Search the records below for the word "EmptyString", then return every line where it appears.

Stored data entries:
★ ★ ★ ★

(** X15. [cleanLocalStorageBundle] removes the resume pointer and nothing
    else, and the composable that starts on the cleaned storage does not
    fetch. A pointer that is the empty string is no pointer either. *)
Theorem no_pointer_no_resume st data (storage : gmap string string) :
  (∀ k : string, k ≠ "currentBundle" →
     localStorage (cleanLocalStorageBundle st) !! k = localStorage st !! k) ∧
  cleanLocalStorageBundle (cleanLocalStorageBundle st) = cleanLocalStorageBundle st ∧
  useBundleHandling data (localStorage (cleanLocalStorageBundle st))
    = mkState data None false None None (localStorage (cleanLocalStorageBundle st)) ∧
  useBundleHandling data (<["currentBundle" := EmptyString]> storage)
    = mkState data None false None None (<["currentBundle" := EmptyString]> storage).
Proof.
  unfold cleanLocalStorageBundle. cbn [localStorage set_localStorage]. split_and!.
  - intros k Hk. by apply lookup_delete_ne.
  - unfold set_localStorage. cbn. by rewrite delete_delete_eq.
  - unfold useBundleHandling. by rewrite lookup_delete_eq.
  - unfold useBundleHandling. by rewrite lookup_insert_eq.
Qed.

(** X16. The resume at the start never fails the start: when the fetch of
    the saved bundle is rejected, or its response is not ok, the
    composable starts in its initial state with [bundleError] set and the
    session as it was given. *)
Theorem useBundleHandling_resume_failure data (storage : gmap string string)
    (id : string) :
  storage !! "currentBundle" = Some id →
  id ≠ EmptyString →
  let url := serverBaseUrl +:+ "/api/html-bundle/" +:+ id in
  (∀ e, fetch url = FetchRejected e →
     useBundleHandling data storage
       = mkState data None false
           (Some ("Error loading bundle: " +:+ exn_toString e)) None storage) ∧
  (∀ statusText body, fetch url = FetchResponse false statusText body →
     useBundleHandling data storage
       = mkState data None false
           (Some ("Error loading bundle: " +:+ statusText)) None storage).
Proof.
  intros Hid Hne. cbv zeta. unfold useBundleHandling. rewrite Hid.
  rewrite truthy_nonempty by done. simpl.
  unfold getBundle, getBundle_catch. split.
  - by intros e ->.
  - by intros statusText body ->.
Qed.
(** X17. Saving from the page. While a bundle is linked and has a name, a
    save that is no rename stores under the name of the bundle: the name
    typed in the dialog plays no part. A rename, and a save without any
    name, open the dialog and store nothing. *)
Theorem saveBundle_name (p : Playground.t) :
  (∀ info, currentBundle (Playground.handling p) = Some info →
     BundleInfo.name info ≠ EmptyString →
     Playground.saveBundle false p
       = Playground.mk (storeBundle (BundleInfo.name info) (Playground.handling p)).2
           (Playground.bundleDialog p)) ∧
  (currentBundle (Playground.handling p) = None →
     Playground.bundleName (Playground.bundleDialog p) ≠ EmptyString →
     Playground.saveBundle false p
       = Playground.mk
           (storeBundle (Playground.bundleName (Playground.bundleDialog p))
              (Playground.handling p)).2
           (Playground.bundleDialog p)) ∧
  (currentBundle (Playground.handling p) = None →
     Playground.bundleName (Playground.bundleDialog p) = EmptyString →
     Playground.handling (Playground.saveBundle false p) = Playground.handling p ∧
     Playground.show (Playground.bundleDialog (Playground.saveBundle false p)) = true) ∧
  Playground.handling (Playground.saveBundle true p) = Playground.handling p ∧
  Playground.show (Playground.bundleDialog (Playground.saveBundle true p)) = true ∧
  Playground.saving (Playground.bundleDialog (Playground.saveBundle true p)) = true.
Proof.
  unfold Playground.saveBundle. split_and!.
  - intros info -> Hname. by rewrite truthy_nonempty.
  - intros -> Hname. by rewrite truthy_nonempty.
  - intros -> ->. done.
  - by rewrite orb_true_r.
  - by rewrite orb_true_r.
  - by rewrite orb_true_r.
Qed.
Section loops.
Variable fp : nat → proxy → proxy.
Variable ft : nat → proxy → switch → switch.
Variable body : nat → UI unit.
Hypothesis body_run : ∀ i g p t,
  proxies (state g) !! i = Some p → proxy_toggles g !! i = Some t →
  body i g
  = (Done (),
     {| state := set_proxies (<[i := fp i p]> (proxies (state g))) (state g);
        proxy_toggles := <[i := ft i p t]> (proxy_toggles g) |}).

Lemma looped_0 (g : widget) : looped fp ft 0 g = g.
Proof.
  unfold looped. rewrite <- (widget_eta g) at 4. f_equal.
  - rewrite <- (world_eta (state g)) at 3. f_equal.
    apply list_eq. intros j. rewrite list_lookup_imap.
    by destruct (proxies (state g) !! j).
  - apply map_eq. intros j. rewrite map_lookup_imap.
    by destruct (proxy_toggles g !! j).
Qed.

Lemma looped_S (n : nat) (g : widget) (p : proxy) (t : switch) :
  proxies (state g) !! n = Some p → proxy_toggles g !! n = Some t →
  {| state := set_proxies (<[n := fp n p]> (proxies (state (looped fp ft n g))))
                (state (looped fp ft n g));
     proxy_toggles := <[n := ft n p t]> (proxy_toggles (looped fp ft n g)) |}
  = looped fp ft (S n) g.
Proof.
  intros Hp Ht. unfold looped. cbn [state proxy_toggles proxies set_proxies].
  f_equal.
  - unfold set_proxies. cbn. f_equal. apply list_eq. intros j.
    destruct (decide (j = n)) as [->|Hne].
    + rewrite list_lookup_insert_eq.
      * rewrite list_lookup_imap, Hp. cbn. by rewrite bool_decide_true by lia.
      * rewrite length_imap. by eapply lookup_lt_Some.
    + rewrite list_lookup_insert_ne by done. rewrite !list_lookup_imap.
      destruct (proxies (state g) !! j); [cbn|done].
      destruct (decide (j < n)).
      * by rewrite !bool_decide_true by lia.
      * by rewrite !bool_decide_false by lia.
  - apply map_eq. intros j.
    destruct (decide (j = n)) as [->|Hne].
    + rewrite lookup_insert_eq, map_lookup_imap, Ht. cbn.
      by rewrite bool_decide_true, Hp by lia.
    + rewrite lookup_insert_ne by done. rewrite !map_lookup_imap.
      destruct (proxy_toggles g !! j); [cbn|done].
      destruct (decide (j < n)).
      * by rewrite !bool_decide_true by lia.
      * by rewrite !bool_decide_false by lia.
Qed.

★ ★ ★ ★

- Answer for the task
  useBundleHandling data (<["currentBundle" := EmptyString]> storage)
    = mkState data None false None None (<["currentBundle" := EmptyString]> storage).
  id ≠ EmptyString →
     BundleInfo.name info ≠ EmptyString →
     Playground.bundleName (Playground.bundleDialog p) ≠ EmptyString →
     Playground.bundleName (Playground.bundleDialog p) = EmptyString →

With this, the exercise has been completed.